Programming large-scale parallel systems¶
Intro to MPI (collectives)¶
Contents¶
In this notebook, we will continue learning the basics of parallel computing using the Message Passing Interface (MPI) from Julia. In particular, we will learn:
- How to use basic collective communication directives
- How to use MPI communicators
Collective communication¶
MPI provides a set of routines for communication involving multiple processes. These are called collective communication operations. Some usual collective operations are:
MPI_Barrier
: Synchronize all processesMPI_Bcast
: Send the same data from one to all processesMPI_Gather
: Gather data from all processes to oneMPI_Scatter
: Scatter data from one to all all processesMPI_Reduce
: Reduce data from all processes to a single oneMPI_Scan
: Scan (or prefix) reductionMPI_Allgather
: Like aMPI_Gather
but all processes receive the resultMPI_Allreduce
: LikeMPI_Reduce
but all processes receive the resultMPI_Alltoall
: Exchange data from all to all processes
We will discuss some of them in greater detail in this notebook.

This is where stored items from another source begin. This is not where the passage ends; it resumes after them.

Definition float_bits (x : number) : Z := sf_bits (Prim2SF x).

(** The number 64 bits stand for. *)
Definition bits_sf (b : Z) : spec_float :=
  let s := 2 ^ 63 <=? b in
  let r := b mod 2 ^ 63 in
  let field := r / 2 ^ 52 in
  let m := r mod 2 ^ 52 in
  if field =? 2047 then if m =? 0 then S754_infinity s else S754_nan
  else if field =? 0 then
    match m with Zpos p => S754_finite s p (-1074) | _ => S754_zero s end
  else match m + 2 ^ 52 with Zpos p => S754_finite s p (field - 1075) | _ => S754_nan end.

Definition bits_float (b : Z) : number := SF2Prim (bits_sf b).

Lemma sf_bits_range x : valid_binary x = true -> 0 <= sf_bits x < 2 ^ 64.
Proof.
  destruct x as [[|]|[|]| |s m e]; cbn -[bounded]; [lia..|]. intros [Hc He]%bounded_iff.
  pose proof (digits2_bounds m) as [Hlo Hhi].
  assert (Zpos (digits2_pos m) <= 53) by lia.
  assert (2 ^ Zpos (digits2_pos m) <= 2 ^ 53) by (apply Z.pow_le_mono_r; lia).
  change (2 ^ 53) with 9007199254740992 in *. change (2 ^ 52) with 4503599627370496.
  change (2 ^ 63) with 9223372036854775808. change (2 ^ 64) with 18446744073709551616.
  destruct (Z.leb_spec 4503599627370496 (Zpos m)); destruct s; lia.
Qed.

Lemma bits_sf_inv x : valid_binary x = true -> bits_sf (sf_bits x) = x.
Proof.
  destruct x as [[|]|[|]| |s m e]; [reflexivity..|]. cbn [valid_binary]. intros [Hc He]%bounded_iff.
  pose proof (digits2_bounds m) as [Hlo Hhi].
  assert (Zpos (digits2_pos m) <= 53) by lia.
  assert (Hm : 2 ^ Zpos (digits2_pos m) <= 2 ^ 53) by (apply Z.pow_le_mono_r; lia).
  unfold sf_bits, bits_sf. cbv zeta. change (2 ^ 53) with 9007199254740992 in *.
  change (2 ^ 52) with 4503599627370496. change (2 ^ 63) with 9223372036854775808.
  destruct (Z.leb_spec 4503599627370496 (Zpos m)) as [Hn|Hn].
  - assert (-1074 <= e) by lia.
    set (r := (e + 1075) * 4503599627370496 + (Zpos m - 4503599627370496)).
    assert (0 <= r < 9223372036854775808) by (unfold r; lia).
    assert (((if s then 9223372036854775808 else 0) + (e + 1075) * 4503599627370496 + (Zpos m - 4503599627370496))
      mod 9223372036854775808 = r) as ->.
    { symmetry. apply (Z.mod_unique _ _ (if s then 1 else 0)); [lia|]. unfold r. destruct s; lia. }
    assert (r / 4503599627370496 = e + 1075) as ->
      by (symmetry; apply (Z.div_unique _ _ _ (Zpos m - 4503599627370496)); unfold r; lia).
    assert (r mod 4503599627370496 = Zpos m - 4503599627370496) as ->
      by (symmetry; apply (Z.mod_unique _ _ (e + 1075)); unfold r; lia).
    rewrite (proj2 (Z.eqb_neq _ _)), (proj2 (Z.eqb_neq _ _)) by lia.
    replace (Zpos m - 4503599627370496 + 4503599627370496) with (Zpos m) by lia.
    f_equal; [destruct s; [apply Z.leb_le|apply Z.leb_gt]; unfold r in *; lia|lia].
  - assert (Zpos (digits2_pos m) <= 52) by (apply digits2_lt; [lia|change (2 ^ 52) with 4503599627370496; lia]).
    assert (e = -1074) as -> by lia.
    assert (((if s then 9223372036854775808 else 0) + Zpos m) mod 9223372036854775808 = Zpos m) as ->
      by (symmetry; apply (Z.mod_unique _ _ (if s then 1 else 0)); [lia|destruct s; lia]).
    rewrite (Z.div_small (Zpos m)), (Z.mod_small (Zpos m)) by lia.
    cbn [Z.eqb]. f_equal. destruct s; [apply Z.leb_le|apply Z.leb_gt]; lia.
Qed.

(** Writing a number and reading it back gives the same number, the sign of zero included. *)
Lemma bits_float_inv x : bits_float (float_bits x) = x.
Proof.
  unfold bits_float, float_bits. rewrite bits_sf_inv by apply Prim2SF_valid. apply SF2Prim_Prim2SF.
Qed.

Lemma float_bits_range x : 0 <= float_bits x < 2 ^ 64.
Proof. apply sf_bits_range, Prim2SF_valid. Qed.

(** The sign of an embedded integer. *)
Lemma of_Z_sign z : Z.abs z < 2 ^ 53 -> (0 <=? of_Z z)%float = (0 <=? z).
Proof.
  intros Hz. apply eq_true_iff_eq. rewrite leb_zero_nonneg.
  destruct z as [|m|m]; [by rewrite of_Z_0| |]; destruct (of_Z_pos m ltac:(lia)) as (mz & _ & Hp & Hq);
    rewrite ?Hp, ?Hq; cbn; split; done.
Qed.

(** ** Sums of non-negative numbers that vanish *)

Lemma shr_1_half r : 0 <= shr_m r -> shr_m (shr_1 r) = shr_m r / 2.
Proof.
  destruct r as [[|[p|p|]|p] rr s]; cbn [shr_m shr_1]; intros H; try lia; try done.
  - by rewrite Pos2Z.inj_xI, (Z.mul_comm 2), Z.div_add_l, Z.add_0_r by lia.
  - by rewrite Pos2Z.inj_xO, (Z.mul_comm 2), Z.div_mul by lia.
Qed.

Lemma iter_shr_div p r :
  0 <= shr_m r -> shr_m (SpecFloat.iter_pos shr_1 p r) = shr_m r / 2 ^ Zpos p.
Proof.
  revert r. induction p as [p IH|p IH|]; intros r H; cbn [SpecFloat.iter_pos].
  - pose proof (shr_1_nonneg r H). rewrite !IH, shr_1_half by auto using iter_shr_nonneg.
    rewrite !Z.div_div by (try apply Z.pow_pos_nonneg; lia).
    f_equal. rewrite Pos2Z.inj_xI, Z.pow_add_r, Z.pow_twice_r by lia. lia.
  - rewrite !IH by auto using iter_shr_nonneg. rewrite Z.div_div by (try apply Z.pow_pos_nonneg; lia).
    f_equal. rewrite (Pos2Z.inj_xO p), Z.pow_twice_r by lia. lia.
  - by apply shr_1_half.
Qed.

(** Rounding at or above the smallest exponent keeps a positive mantissa positive. *)
Lemma shr_fexp_positive m e l :
  1 <= m -> -1074 <= e ->
  1 <= shr_m (fst (shr_fexp prec emax m e l)) /\ -1074 <= snd (shr_fexp prec emax m e l).
Proof.
  intros Hm He. unfold shr_fexp, fexp. change prec with 53. change emax with 1024.
  change (SpecFloat.emin 53 1024) with (-1074). destruct m as [|m|m]; [lia| |lia]. cbn [Zdigits2].
  assert (shr_m (shr_record_of_loc (Zpos m) l) = Zpos m) as Hr by (by destruct l as [|[]]).
  destruct (Z.max (Zpos (digits2_pos m) + e - 53) (-1074) - e) as [|p|p] eqn:E; cbn [shr fst snd]; rewrite ?Hr; try lia.
  split; [|lia]. rewrite iter_shr_div, Hr by (rewrite Hr; lia).
  assert (Zpos p = Zpos (digits2_pos m) - 53) as Hp by lia.
  destruct (digits2_bounds m) as [Hlo _]. apply Z.div_le_lower_bound; [apply Z.pow_pos_nonneg; lia|].
  assert (2 ^ Zpos p <= 2 ^ (Zpos (digits2_pos m) - 1)) by (apply Z.pow_le_mono_r; lia). lia.
Qed.

Lemma round_even_ge m l : m <= round_nearest_even m l.
Proof. destruct l as [|[]]; cbn; try destruct (Z.even m); lia. Qed.

Lemma binary_round_positive p e :
  -1074 <= e -> (exists m' e', binary_round prec emax false p e = S754_finite false m' e')
                \/ binary_round prec emax false p e = S754_infinity false.
Proof.
  intros He. unfold binary_round.
  destruct (shl_align p e (fexp prec emax (Zpos (digits2_pos p) + e))) as [mz ez] eqn:Es.
  assert (-1074 <= ez) as Hez.
  { unfold shl_align, fexp in Es. change (SpecFloat.emin prec emax) with (-1074) in Es.
    destruct (Z.max _ _ - e) eqn:E; injection Es as _ <-; lia. }
  unfold binary_round_aux.
  destruct (shr_fexp_positive (Zpos mz) ez loc_Exact ltac:(lia) Hez) as [H1 H1e].
  destruct (shr_fexp prec emax (Zpos mz) ez loc_Exact) as [mrs' e'] eqn:E1. cbn [fst snd] in *.
  pose proof (round_even_ge (shr_m mrs') (loc_of_shr_record mrs')) as Hr.
  destruct (shr_fexp_positive (round_nearest_even (shr_m mrs') (loc_of_shr_record mrs')) e' loc_Exact
              ltac:(lia) H1e) as [H2 _].
  destruct (shr_fexp prec emax _ e' loc_Exact) as [mrs'' e'']. cbn [fst] in H2.
  destruct (shr_m mrs'') as [|m|m]; [lia| |lia]. destruct (e'' <=? emax - prec); [left; eauto|by right].
Qed.

Lemma nonneg_zero_inv x : (0 <=? x)%float = true -> (x =? 0)%float = true <-> exists s, Prim2SF x = S754_zero s.
Proof.
  intros H%leb_zero_nonneg. rewrite FloatAxioms.eqb_spec. change (Prim2SF 0) with (S754_zero false).
  destruct (Prim2SF x) as [s|[]| |[] m e]; try done; cbn; split; try done; try (intros [? ?]; done); eauto.
Qed.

Why collective operations?¶
Point-to-point communication functions provide all the building blocks needed in parallel programs and could be used to implement the collective functions described above. Then, why does MPI provide collective communication functions? There are several reasons:
- Ease of use: It is handy for users to have these functions readily available instead of having to implement them.
- Performance: Library implementations typically use efficient algorithms (such as reduction trees).
- Hardware support: Hardware vendors can optimize the MPI library for their machine and even develop hardware specially design to perform MPI operations efficiently. For instance, IMB Blue Gene was equipped with auxiliary networks for MPI collectives.
Semantics of collective operations¶
These are key properties of collective operations:
- Completeness: All the collective communication directives above are complete operations. Thus, it is safe to use and reset the buffers once the function returns.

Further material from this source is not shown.